No dijo más y me quedé en ayunas. Emprendimos un largo deambular por los alegres corredores del augusto edificio y en uno de ellos, por una de esas casualidades que tiene la vida, nos cruzamos con una pareja de policías uniformados que llevaban esposada a mi hermana Cándida.
—¡Cándida! —exclamé deteniéndome y arrimándome contra la pared para quedar fuera del alcance de sus puntapiés—. ¿Qué te trae por aquí?
El comisario Flores y la pareja tuvieron la amabilidad de dejarnos dialogar brevemente, lo que dio a Cándida ocasión de referirme los hechos que habían llevado al encuentro familiar que narro.
—A poco de haberos ido —empezó diciendo—, esa novia que me dijiste que te habías echado y que, si quieres saber mi opinión, no parece trigo limpio, se despertó y empezó a proferir una retahíla de malas palabras que yo, francamente, no habría consentido en mi casa de no haberse tratado de mi futura cuñada. Cuando hubo agotado el repertorio, que a fe es nutrido, me preguntó que si tenía dinero a mano. Le di lo poco que tenía escondido en el colchón y volvió a preguntarme que si sabía yo dónde podía adquirir un pasaporte que diera el pego. Yo le pregunté a mi vez que si lo necesitaba para el viaje de bodas y como me contestara que sí le di la dirección de un perito buenísimo. ¡Con decirte que ya ha expuesto dos veces en la Vandrés! La chica me dijo que no tardaría y se fue con el dinero. Al cabo de tres horas llamaron a la puerta. Pensé que sería ella, pero eran estos dos pimpollos que ahora me acompañan —señaló a los dos policías, que debían de estarle dando su versión al comisario Flores—, los cuales, con muy buenos modos, me dijeron que dónde estaba la chica que se hospedaba en mi casa, si tal nombre, añadieron con sorna, podía darse a semejante pocilga. A lo que respondí que yo era pobre, pero que a limpia no me ganaba nadie; que no sabía de qué chica me estaban hablando, y que me negaba a seguir contestando preguntas si no comparecía al punto mi abogado.

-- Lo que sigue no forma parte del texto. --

(* ===== verification/AudWrite.v ===== *)
(** * audio HAL: what a playing stream hands to the cards

    While a stream plays and neither the node of the raw mode nor the cards
    change, [out_write] hands the frames of its buffer to every active card, the
    card of the highest number first. *)

From S2P Require Import Prelude CLib Os Snd Mixer Pcm Codec VolumeConf CodecClient AudBp AudIface AudRing AudDevices AudEnv AudHw.
From S2P Require Import AudOut AudIn AudAdev AudHal AudSim.

(** The cards that play, from 16 down. *)
Definition playing (d : sunxi_audio_device) : list Z :=
  filter (fun index => plays (card_entry index d) = true) cards_down.

(** A stream whose cards all play its frames as they are. *)
Record plain (d : sunxi_audio_device) (o : sunxi_stream_out) : Prop := {
  pl_standby : so_standby o = false;
  pl_echo : so_echo_reference o = 0;
  pl_card index : plays (card_entry index d) = true ->
    out_slot (so_multi_pcm o) index <> 0 /\ out_slot (so_multi_resampler o) index = 0 /\
    exists c, so_multi_config o !! Z.to_nat index = Some c /\ channels c = 2;
}.
(** The device between two writes. *)
Record steady (out : Z) (g : hal_g) (o : sunxi_stream_out) `{HalConsts} : Prop := {
  sy_mode : call_mode (ad_mode (h_dev g)) = false;
  sy_raw : ad_raw_flag (h_dev g) = false;
  sy_af : ad_af_capture_flag (h_dev g) = false;
  sy_lock : ad_lock (h_dev g) = false;
  sy_out : h_outs g !! out = Some o;
  sy_free : so_lock o = false;
  sy_plain : plain (h_dev g) o;
}.

Section Write.
Context {W : Type} `{OsOps W, MixOps W, PropOps W, FileOps W, SystemOps W, PropSetOps W, HalLibs W}.
Context `{HalConsts}.
Abbreviation S := (mach W hal_g).

(** One card is handed [data]. *)
Definition hand (o : sunxi_stream_out) (data : bytes) (w : W) (index : Z) : W :=
  let p := out_slot (so_multi_pcm o) index in
  snd (ta_write p data (ta_set_avail_min p SHORT_PERIOD_SIZE w)).

Definition put (out : Z) (o : sunxi_stream_out) (g : hal_g) : hal_g := set_h_outs (<[out := o]> (h_outs g)) g.
Definition started_config (index : Z) : sunxi_stream_out -> sunxi_stream_out :=
  on_config index (set_avail_min SHORT_PERIOD_SIZE).

Lemma bind_the_out {B} out o (k : sunxi_stream_out -> M S B) s :
  h_outs (glob s) !! out = Some o -> bind (the_out out) k s = k o s.
Proof. intros E. unfold the_out. by rewrite bind_assoc, bind_get_glob, E. Qed.
Lemma bind_put_out {B} out o f (k : unit -> M S B) s :
  h_outs (glob s) !! out = Some o ->
  bind (put_out out f) k s = k tt (Mach (world s) (heap_live s) (fds_live s) (put out (f o) (glob s))).
Proof. intros E. unfold put_out. by rewrite bind_assoc, (bind_the_out out o). Qed.

Lemma plain_config d o index : plain d o -> plain d (started_config index o).
Proof.
  intros [Hs He Hc]. split; [done..|]. intros i Hi. destruct (Hc i Hi) as (Hp & Hr & c & Ec & Hch).
  split; [done|]. split; [done|]. cbn. destruct (decide (Z.to_nat index = Z.to_nat i)) as [->|Hn].
  - exists (set_avail_min SHORT_PERIOD_SIZE c). by rewrite list_lookup_alter_eq, Ec.
  - exists c. by rewrite list_lookup_alter_ne.
Qed.

(** One card, and all of them. *)
Lemma write_card_run out o index buffer n room w h f g :
  (forall p b w, fst (ta_write p b w) = 0) ->
  h_outs g !! out = Some o -> plain (h_dev g) o -> plays (card_entry index (h_dev g)) = true ->
  0 <= n -> n * 4 <= lenZ buffer ->
  write_card out index buffer n room (Mach w h f g) =
  Done (0, buffer, n, n)
    (Mach (hand o (bslice 0 (n * 4) buffer) w index) h f (put out (started_config index o) g)).
Proof.
  intros Hw Ho Hp Hi Hn Hb. destruct Hp as [Hs He Hc]. destruct (Hc index Hi) as (Hpcm & Hr & c & Ec & Hch).
  unfold write_card. rewrite (bind_the_out out o) by done. rewrite Ec. cbn [checked]. rewrite bind_ret_l.
  rewrite (bind_put_out out o) by done. unfold ta_handle at 1. rewrite (proj2 (Z.eqb_neq _ 0)) by done.
  rewrite bind_ret_l, bind_step_world. cbn [world heap_live fds_live glob]. fold (started_config index o).
  assert (Ho' : h_outs (put out (started_config index o) g) !! out = Some (started_config index o))
    by (cbn; by rewrite lookup_insert_eq).
  unfold resample. rewrite !bind_assoc, (bind_the_out out (started_config index o)) by done.
  cbn [so_multi_resampler started_config on_config set_so_multi_config]. rewrite Hr, Z.eqb_refl, bind_ret_l.
  rewrite (bind_the_out out (started_config index o)) by done.
  cbn [so_echo_reference started_config on_config set_so_multi_config so_multi_config]. rewrite He, Z.eqb_refl, bind_ret_l.
  rewrite list_lookup_alter_eq, Ec. cbn [fmap option_fmap option_map checked]. rewrite bind_ret_l.
  change (channels (set_avail_min _ c)) with (channels c). rewrite Hch, Z.eqb_refl.
  unfold write_pcm, ta_handle. rewrite (proj2 (Z.eqb_neq _ 0)) by done. rewrite bind_assoc, bind_ret_l.
  change OUT_FRAME_SIZE with 4. unfold in_bounds. rewrite (proj2 (Z.leb_le 0 0)), (proj2 (Z.leb_le 0 (n * 4))) by lia.
  rewrite (proj2 (Z.leb_le (0 + n * 4) _)) by lia. cbn [andb].
  specialize (Hw (out_slot (so_multi_pcm o) index) (bslice 0 (n * 4) buffer)
                 (ta_set_avail_min (out_slot (so_multi_pcm o) index) SHORT_PERIOD_SIZE w)).
  unfold hand. destruct (ta_write _ _ _) as [r w'] eqn:E. cbn in Hw. subst r.
  by rewrite (bind_on_world _ _ _ 0 w') by exact E.
Qed.

Lemma write_cards_run l : forall out o r buffer n room w h f g,
  (forall p b w, fst (ta_write p b w) = 0) ->
  h_outs g !! out = Some o -> plain (h_dev g) o -> 0 <= n -> n * 4 <= lenZ buffer ->
  let on := filter (fun index => plays (card_entry index (h_dev g)) = true) l in
  write_cards l out r buffer n room (Mach w h f g) =
  Done (match on with [] => r | _ => Some 0 end, buffer)
    (Mach (foldl (hand o (bslice 0 (n * 4) buffer)) w on) h f
       (match on with [] => g | _ => put out (foldl (fun o i => started_config i o) o on) g end)).
Proof.
  induction l as [|index l IH]; intros out o r buffer n room w h f g Hw Ho Hp Hn Hb; [done|].
  cbn [write_cards]. unfold get_dev. rewrite bind_get_glob. cbn [glob]. rewrite filter_cons.
  destruct (plays (card_entry index (h_dev g))) eqn:Ei.
  - rewrite decide_True by done. mcall (by apply write_card_run).
    rewrite Z.eqb_refl. cbn [negb].
    rewrite (IH out (started_config index o)); [|done|cbn; by rewrite lookup_insert_eq|by apply plain_config|done..].
    change (h_dev (put out (started_config index o) g)) with (h_dev g).
    destruct (filter _ l) as [|j k]; cbn [foldl]; [done|]. f_equal. f_equal.
    unfold put, set_h_outs. cbn. by rewrite insert_insert_eq.
  - rewrite decide_False by done. by apply IH.
Qed.

(** The stream after the write. *)
Definition written (d : sunxi_audio_device) (o : sunxi_stream_out) : sunxi_stream_out :=
  foldl (fun o index => started_config index o)
    (set_so_config (set_avail_min SHORT_PERIOD_SIZE (so_config o))
       (set_so_write_threshold (SHORT_PERIOD_SIZE * PLAYBACK_PERIOD_COUNT) o)) (playing d).

Lemma config_kept l : forall o,
  let o' := foldl (fun o index => started_config index o) o l in
  so_multi_pcm o' = so_multi_pcm o /\ so_lock o' = so_lock o /\ (forall d, plain d o -> plain d o').
Proof.
  induction l as [|i l IH]; intros o; [done|]. cbn [foldl]. destruct (IH (started_config i o)) as (-> & -> & Hp).
  split; [done|]. split; [done|]. intros d Hd. by apply Hp, plain_config.
Qed.
Lemma config_lock l b : forall o,
  set_so_lock b (foldl (fun o index => started_config index o) o l) =
  foldl (fun o index => started_config index o) (set_so_lock b o) l.
Proof. induction l as [|i l IH]; intros o; [done|]. cbn [foldl]. by rewrite IH. Qed.
Lemma written_kept d o : plain d o ->
  so_multi_pcm (written d o) = so_multi_pcm o /\ so_lock (written d o) = so_lock o /\ plain d (written d o).
Proof.
  intros [Hs He Hc]. unfold written. destruct (config_kept (playing d)
    (set_so_config (set_avail_min SHORT_PERIOD_SIZE (so_config o))
       (set_so_write_threshold (SHORT_PERIOD_SIZE * PLAYBACK_PERIOD_COUNT) o))) as (-> & -> & Hp).
  split; [done|]. split; [done|]. apply Hp. by split.
Qed.

Lemma relock_dev d : ad_lock d = false -> set_ad_lock false (set_ad_lock true d) = d.
Proof. destruct d. cbn. by intros ->. Qed.
Lemma relock_out o : so_lock o = false -> set_so_lock false (set_so_lock true o) = o.
Proof. destruct o. cbn. by intros ->. Qed.
(** Both mutexes are taken, and the device's is given back. *)
Lemma bind_lock_dev {B} (k : unit -> M S B) s :
  ad_lock (h_dev (glob s)) = false ->
  bind lock_dev k s =
  k tt (Mach (world s) (heap_live s) (fds_live s) (set_h_dev (set_ad_lock true (h_dev (glob s))) (glob s))).
Proof. intros Hl. unfold lock_dev, get_dev. by rewrite bind_assoc, bind_get_glob, Hl. Qed.
Lemma bind_lock_out {B} out o (k : unit -> M S B) s :
  h_outs (glob s) !! out = Some o -> so_lock o = false ->
  bind (lock_out out) k s = k tt (Mach (world s) (heap_live s) (fds_live s) (put out (set_so_lock true o) (glob s))).
Proof. intros Ho Hl. unfold lock_out. by rewrite bind_assoc, (bind_the_out out o), Hl, (bind_put_out out o). Qed.
Lemma put_put out o o' g : put out o (put out o' g) = put out o g.
Proof. unfold put, set_h_outs. cbn. by rewrite insert_insert_eq. Qed.
Lemma put_lookup out o g : h_outs (put out o g) !! out = Some o.
Proof. cbn. by rewrite lookup_insert_eq. Qed.
Lemma put_dev_of out o g : h_dev (put out o g) = h_dev g.
Proof. done. Qed.
Lemma put_relock out o g : ad_lock (h_dev g) = false ->
  set_h_dev (set_ad_lock false (h_dev (put out o (set_h_dev (set_ad_lock true (h_dev g)) g))))
    (put out o (set_h_dev (set_ad_lock true (h_dev g)) g)) = put out o g.
Proof. intros Hl. destruct g. cbn in *. by rewrite relock_dev. Qed.

End Write.

(** The board's stream after its first write. *)
Definition board_playing : mach hal_world hal_g :=
  end_of (hal_run (take 2 board_calls) board_opened) board_opened.
Definition board_stream : sunxi_stream_out := default out_zero (h_outs (glob board_playing) !! 120).
Lemma board_stream_there : h_outs (glob board_playing) !! 120 = Some board_stream.
Proof.
  unfold board_stream. destruct (h_outs (glob board_playing) !! 120) eqn:E; [done|].
  assert (Hs : bool_decide (is_Some (h_outs (glob board_playing) !! 120)) = true) by (vm_compute; reflexivity).
  by rewrite E in Hs.
Qed.
Lemma board_steady : steady 120 (glob board_playing) board_stream.
Proof.
  split; [vm_compute; reflexivity..|exact board_stream_there|vm_compute; reflexivity|].
  split; [vm_compute; reflexivity..|].
  intros index. unfold card_entry, out_slot. generalize (Z.to_nat index) as k. intros k.
  destruct k as [|k].
  - intros _. split; [by vm_compute|]. split; [by vm_compute|]. eexists. split; vm_compute; reflexivity.
  - assert (E : forall j, plays (default (past_end (ad_in_devices (h_dev (glob board_playing))))
      (drop 1 (ad_dev_manager (h_dev (glob board_playing))) !! j)) = false).
    { assert (Hd : drop 1 (ad_dev_manager (h_dev (glob board_playing))) = replicate 15 dev_zero) by (vm_compute; reflexivity).
      rewrite Hd. intros j. destruct (replicate 15 dev_zero !! j) eqn:Ej; [|vm_compute; reflexivity].
      apply lookup_replicate in Ej as [-> _]. reflexivity. }
    specialize (E k). rewrite lookup_drop in E. cbn [Nat.add] in E. by rewrite E.
Qed.
Lemma board_no_raw (s : mach hal_world hal_g) : detectRaw s = Done (RawInfo 0 RAW_PCM 44100) s.
Proof. by destruct s as [[] ? ? ?]. Qed.
Lemma board_plays : playing (h_dev (glob board_playing)) = [0].
Proof. vm_compute. reflexivity. Qed.
Lemma board_pcm : out_slot (so_multi_pcm board_stream) 0 = 1.
Proof. vm_compute. reflexivity. Qed.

—Tú has visto demasiada televisión, Cándida —intercalé—. ¿Qué respondieron ellos?
—Que lo que a mí me hacía falta no era un abogado, sino un veterinario. ¡Figúrate! Me puse hecha una fiera… y aquí estoy.

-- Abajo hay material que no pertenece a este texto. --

(* ===== verification/CamPixel.v ===== *)
(** * camera: frames

    The routines that rearrange a frame: the crop of a zoom and the conversions of
    [V4L2CameraDevice2.cpp], the conversions and the down-scaling of
    [CallbackNotifier.cpp].  A frame is a list of bytes; reading or writing outside
    it is [None].  The offsets of a frame that is in memory do not wrap, so they
    are integers. *)

From S2P Require Import Prelude CLib.

(** ** The crop of a zoom *)

Record Rect := MkRect { left : Z; top : Z; right : Z; bottom : Z }.

(** C's division: [None] by zero. *)
Definition c_div (a b : Z) : option Z := if b =? 0 then None else Some (Z.quot a b).

Definition calculateCrop (new_zoom max_zoom width height : Z) : option Rect :=
  if max_zoom =? 0 then Some (MkRect 0 0 (width - 1) (height - 1)) else
  new_ratio ← option_map (fun q => q + 100) (c_div (new_zoom * 2 * 100) max_zoom);
  w ← c_div (width * 100) new_ratio;
  h ← c_div (height * 100) new_ratio;
  let l := Z.quot (width - w) 2 in
  let t := Z.quot (height - h) 2 in
  Some (MkRect l t (l + w - 1) (t + h - 1)).

(** ** Copies of single bytes *)

Definition put_byte (to v : Z) (dst : bytes) : option bytes :=
  if (0 <=? to) && (to <? lenZ dst) then Some (<[Z.to_nat to := v]> dst) else None.
(** [*(dst + to) = *(src + from)] *)
Definition copy_byte (src : bytes) (from to : Z) (dst : bytes) : option bytes :=
  v ← bget src from; put_byte to v dst.

(** [for (i = i0; i < hi; i += step)], with the number of its rounds. *)
Fixpoint for_loop (n : nat) (i step : Z) (body : Z -> bytes -> option bytes) (dst : bytes) :
  option bytes :=
  match n with
  | O => Some dst
  | S n' => dst ← body i dst; for_loop n' (i + step) step body dst
  end.
Definition rounds (hi step : Z) : nat := Z.to_nat ((hi + step - 1) / step).
Definition for_to (hi step : Z) := for_loop (rounds hi step) 0 step.

(** [memcpy (dst + to, src + from, n)] of two frames. *)
Definition copy_row (src : bytes) (from to n : Z) (dst : bytes) : option bytes :=
  if in_bounds from n src && in_bounds to n dst then Some (bblit to (bslice from n src) dst) else None.

(** ** V4L2CameraDevice2.cpp *)

Definition YUYVToNV12 (yuyv : bytes) (width height : Z) (nv12 : bytes) : option bytes :=
  let UV := width * height in
  for_to height 2 (fun i =>
    for_to width 1 (fun j d =>
      d ← copy_byte yuyv (i * width * 2 + j * 2) (i * width + j) d;
      d ← copy_byte yuyv ((i + 1) * width * 2 + j * 2) ((i + 1) * width + j) d;
      copy_byte yuyv (i * width * 2 + j * 2 + 1) (UV + Z.shiftr (i * width) 1 + j) d)) nv12.

Definition YUYVToNV21 (yuyv : bytes) (width height : Z) (nv21 : bytes) : option bytes :=
  let VU := width * height in
  for_to height 2 (fun i =>
    for_to width 1 (fun j d =>
      d ← copy_byte yuyv (i * width * 2 + j * 2) (i * width + j) d;
      d ← copy_byte yuyv ((i + 1) * width * 2 + j * 2) ((i + 1) * width + j) d;
      if negb (j mod 2 =? 0) then
        if j <? width - 1 then
          copy_byte yuyv (i * width * 2 + (j + 1) * 2 + 1) (VU + Z.shiftr (i * width) 1 + j) d
        else Some d
      else
        if 1 <? j then
          copy_byte yuyv (i * width * 2 + (j - 1) * 2 + 1) (VU + Z.shiftr (i * width) 1 + j) d
        else Some d)) nv21.

(** ** CallbackNotifier.cpp *)

(** The luma plane, byte by byte. *)
Definition copy_luma (src : bytes) (width height : Z) (dst : bytes) : option bytes :=
  for_to height 1 (fun i =>
    for_to width 1 (fun j => copy_byte src (i * width + j) (i * width + j))) dst.

Definition NV12ToYVU420 (src : bytes) (width height : Z) (dst : bytes) : option bytes :=
  let uv := width * height in
  d ← copy_luma src width height dst;
  for_to (height / 2) 1 (fun i =>
    for_to (width / 2) 1 (fun j d =>
      d ← copy_byte src (uv + i * width + j * 2) (uv + i * width / 2 + j) d;
      copy_byte src (uv + i * width + j * 2 + 1)
        (uv + (width / 2) * (height / 2) + i * width / 2 + j) d)) d.

Definition NV21ToYVU420 (src : bytes) (width height : Z) (dst : bytes) : option bytes :=
  let uv := width * height in
  d ← copy_luma src width height dst;
  for_to (height / 2) 1 (fun i =>
    for_to (width / 2) 1 (fun j d =>
      d ← copy_byte src (uv + i * width + j * 2 + 1) (uv + i * width / 2 + j) d;
      copy_byte src (uv + i * width + j * 2)
        (uv + (width / 2) * (height / 2) + i * width / 2 + j) d)) d.

Definition YVU420ToNV21 (src : bytes) (width height : Z) (dst : bytes) : option bytes :=
  let uv := width * height in
  d ← copy_luma src width height dst;
  for_to (height / 2) 1 (fun i =>
    for_to (width / 2) 1 (fun j d =>
      d ← copy_byte src (uv + i * width / 2 + j) (uv + i * width + j * 2 + 1) d;
      copy_byte src (uv + (width / 2) * (height / 2) + i * width / 2 + j)
        (uv + i * width + j * 2) d)) d.

(** A [short] moved as its two bytes. *)
Definition copy_short (src : bytes) (from to : Z) (dst : bytes) : option bytes :=
  d ← copy_byte src from to dst; copy_byte src (from + 1) (to + 1) d.

(** [true] with the frame written, [false] when the sizes are wrong; the division
    comes before the check. *)
Definition yuv420spDownScale (src : bytes) (src_w src_h dst_w dst_h : Z) (dst : bytes) :
  option (bool * bytes) :=
  let src_uv := src_w * src_h in
  let dst_uv := dst_w * dst_h in
  scale_w ← c_div src_w dst_w;
  scale_h ← c_div src_h dst_h;
  if (src_w <? dst_w) || (src_h <? dst_h) then Some (false, dst) else
  let scale := if scale_w =? scale_h then scale_w else 1 in
  if scale =? 1 then
    if (src_w =? dst_w) && (src_h =? dst_h) then
      d ← copy_row src 0 0 (dst_w * dst_h * 3 / 2) dst; Some (true, d)
    else
      d ← for_to dst_h 1 (fun h => copy_row src (h * src_w) (h * dst_w) dst_w) dst;
      d ← for_to (dst_h / 2) 1 (fun h => copy_row src (src_uv + h * src_w) (dst_uv + h * dst_w) dst_w) d;
      Some (true, d)
  else
    d ← for_to dst_h 1 (fun h =>
          for_to dst_w 1 (fun w =>
            copy_byte src (h * scale * src_w + w * scale) (h * dst_w + w))) dst;
    d ← for_to (dst_h / 2) 1 (fun h =>
          for_to dst_w 2 (fun w =>
            copy_short src (src_uv + h * scale * src_w + w * scale) (dst_uv + h * dst_w + w))) d;
    Some (true, d).

(** *** formatToNV21 *)

(** [vld2.8 {a, b}; vswp a, b; vst2.8 {a, b}]: the bytes of every pair trade
    places. *)
Fixpoint swap_pairs (b : bytes) : bytes :=
  match b with
  | x :: y :: b' => y :: x :: swap_pairs b'
  | _ => b
  end.

(** One turn of the assembly's loops: [got] bytes are loaded, the first [put] of
    the swapped ones are stored. *)
Definition swap_turn (got put : Z) (from to : Z) (m : bytes) : option bytes :=
  if in_bounds from got m && in_bounds to put m
  then Some (bblit to (bslice 0 put (swap_pairs (bslice from got m))) m) else None.
(** [sub n, k ... cmp n, k; bge], entered when there are [k] bytes left. *)
Fixpoint swap_loop (fuel : nat) (k got put n from to : Z) (m : bytes) : option (Z * Z * Z * bytes) :=
  match fuel with
  | O => Some (n, from, to, m)
  | S fuel' =>
      if n <? k then Some (n, from, to, m) else
      m ← swap_turn got put from to m; swap_loop fuel' k got put (n - k) (from + got) (to + put) m
  end.
(** The rounds by 32, by 16, and the last one by 8, which loads 16 bytes and
    stores two. *)
Definition swap_row (n from to : Z) (m : bytes) : option (Z * Z * bytes) :=
  let fuel := Z.to_nat n in
  '(n, from, to, m) ← swap_loop fuel 32 32 32 n from to m;
  '(n, from, to, m) ← swap_loop fuel 16 16 16 n from to m;
  '(n, from, to, m) ← swap_loop fuel 8 16 2 n from to m;
  Some (from, to, m).

(** The rows of the luma plane, until a pointer has passed its end. *)
Fixpoint luma_rows (n : nat) (width stride send dend from to : Z) (m : bytes) : option bytes :=
  match n with
  | O => Some m
  | S n' =>
      m ← copy_row m from to width m;
      let from := from + stride in
      let to := to + width in
      if (send <? from) || (dend <? to) then Some m else luma_rows n' width stride send dend from to m
  end.
Fixpoint chroma_rows (n : nat) (width skip from to : Z) (m : bytes) : option bytes :=
  match n with
  | O => Some m
  | S n' =>
      '(from, to, m) ← swap_row width from to m;
      chroma_rows n' width skip (from + skip) to m
  end.

(** With one buffer as the source and the destination, as its only caller has it;
    any other format is left alone.  The padding of a chroma row is skipped in
    shorts: a byte less, if it is odd. *)
Definition formatToNV21 (m : bytes) (width height stride offset length : Z) (is_nv12 : bool) :
  option bytes :=
  if negb is_nv12 then Some m else
  let alignedRow := u32 (stride - width) in
  if stride =? 0 then None else
  let xOff := offset mod stride in
  let yOff := offset / stride in
  m ← luma_rows (Z.to_nat height) width stride (length + offset) (width * height) offset 0 m;
  let from := width * height + (stride / 2) * yOff + xOff in
  chroma_rows (Z.to_nat (height / 2)) width (2 * (alignedRow / 2)) from (width * height) m.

—¿No te dijeron por qué buscaban a María Pandora?
—Sí —dijo mi hermana—, parece ser que está implicada en el asesinato de un tal Toribio Pisuerga. ¿Qué sabes tú de eso?
—Nada. ¿Por qué no les dijiste la verdad?

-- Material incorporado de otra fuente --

Lemma copies_by_loop src n i step body ps :
  (forall i, copies_by src (body i) (ps i)) ->
  copies_by src (for_loop n i step body) (flat_map ps ((fun k => i + k * step) <$> seqZ 0 (Z.of_nat n))).
Proof.
  intros Hb. revert i; induction n as [|n IH]; intros i d; [done|].
  rewrite Nat2Z.inj_succ, seqZ_cons by lia. replace (Z.pred (Z.succ (Z.of_nat n))) with (Z.of_nat n) by lia.
  cbn [for_loop fmap list_fmap flat_map]. replace (i + 0 * step) with i by lia.
  rewrite copies_app, Hb. destruct (copies src (ps i) d) as [d'|]; cbn [mbind option_bind]; [|done].
  rewrite IH. f_equal. f_equal.
  change (Z.succ 0) with (0 + 1). rewrite <- (fmap_add_seqZ 1 0), <- list_fmap_compose.
  apply list_fmap_ext. intros. unfold compose. lia.
Qed.
Lemma copies_by_for src hi step body ps :
  (forall i, copies_by src (body i) (ps i)) ->
  copies_by src (for_to hi step body) (flat_map ps (counters hi step)).
Proof. intros Hb d. exact (copies_by_loop src _ 0 step body ps Hb d). Qed.

Lemma elem_counters hi step i :
  0 < step -> i ∈ counters hi step <-> 0 <= i < hi /\ (step | i).
Proof.
  intros Hs. unfold counters, rounds. rewrite list_elem_of_fmap. split.
  - intros (k & -> & Hk%elem_of_seqZ). set (q := (hi + step - 1) / step) in Hk.
    rewrite Z2Nat.id in Hk by lia. subst q.
    split; [|apply Z.divide_factor_r].
    assert (k + 1 <= (hi + step - 1) / step) by lia.
    assert ((k + 1) * step <= hi + step - 1).
    { transitivity ((hi + step - 1) / step * step); [nia|]. rewrite Z.mul_comm. apply Z.mul_div_le. lia. }
    nia.
  - intros [Hi [k ->]]. exists k. split; [done|]. apply elem_of_seqZ.
    assert (0 <= k) by nia.
    assert (k + 1 <= (hi + step - 1) / step) by (apply Z.div_le_lower_bound; nia).
    rewrite Z2Nat.id; lia.
Qed.
Lemma elem_loop {A} (ps : Z -> list A) hi step m :
  0 < step ->
  m ∈ flat_map ps (counters hi step) <-> exists i, 0 <= i < hi /\ (step | i) /\ m ∈ ps i.
Proof.
  intros Hs. rewrite list_elem_of_In, in_flat_map. split.
  - intros (i & Hi%list_elem_of_In & Hm%list_elem_of_In). apply elem_counters in Hi as [? ?]; [|done]. eauto.
  - intros (i & ? & ? & ?). exists i. rewrite <- !list_elem_of_In, elem_counters; auto.
Qed.

(** ** What a list of moves makes *)

(** Every move inside its frames, and one source for every place. *)
Record moves_ok (ps : list move) (slen dlen : Z) : Prop := {
  mo_from : forall from to, (from, to) ∈ ps -> 0 <= from < slen;
  mo_to : forall from to, (from, to) ∈ ps -> 0 <= to < dlen;
  mo_one : forall from from' to, (from, to) ∈ ps -> (from', to) ∈ ps -> from = from';
}.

—¡Hombre —dijo mi hermana—, no iba a delatar a tu novia!
Me quedé meditando unos instantes, al cabo de los cuales dije:
—Has hecho muy bien, Cándida. Y no te preocupes por nada, que yo lo arreglaré todo.
—Seguro —dijo ella.
Y con esto dio fin nuestro coloquio, porque los dos policías se la llevaron en una dirección y a mí me arrastró en la opuesta el comisario Flores, a quien, no bien hubimos dado unos pasos, dije que intercediera por mi pobre hermana, que no tenía culpa alguna, cosa que no pareció enternecerle demasiado. Seguimos andando y salimos a la calle por una puerta lateral. No me esperaba allí una ejecución sumaria, sino el mismo coche-patrulla que nos había recogido en el aeropuerto y en el que ahora iban dos jóvenes y gallardos policías. Subimos el comisario Flores y yo y arrancó el coche.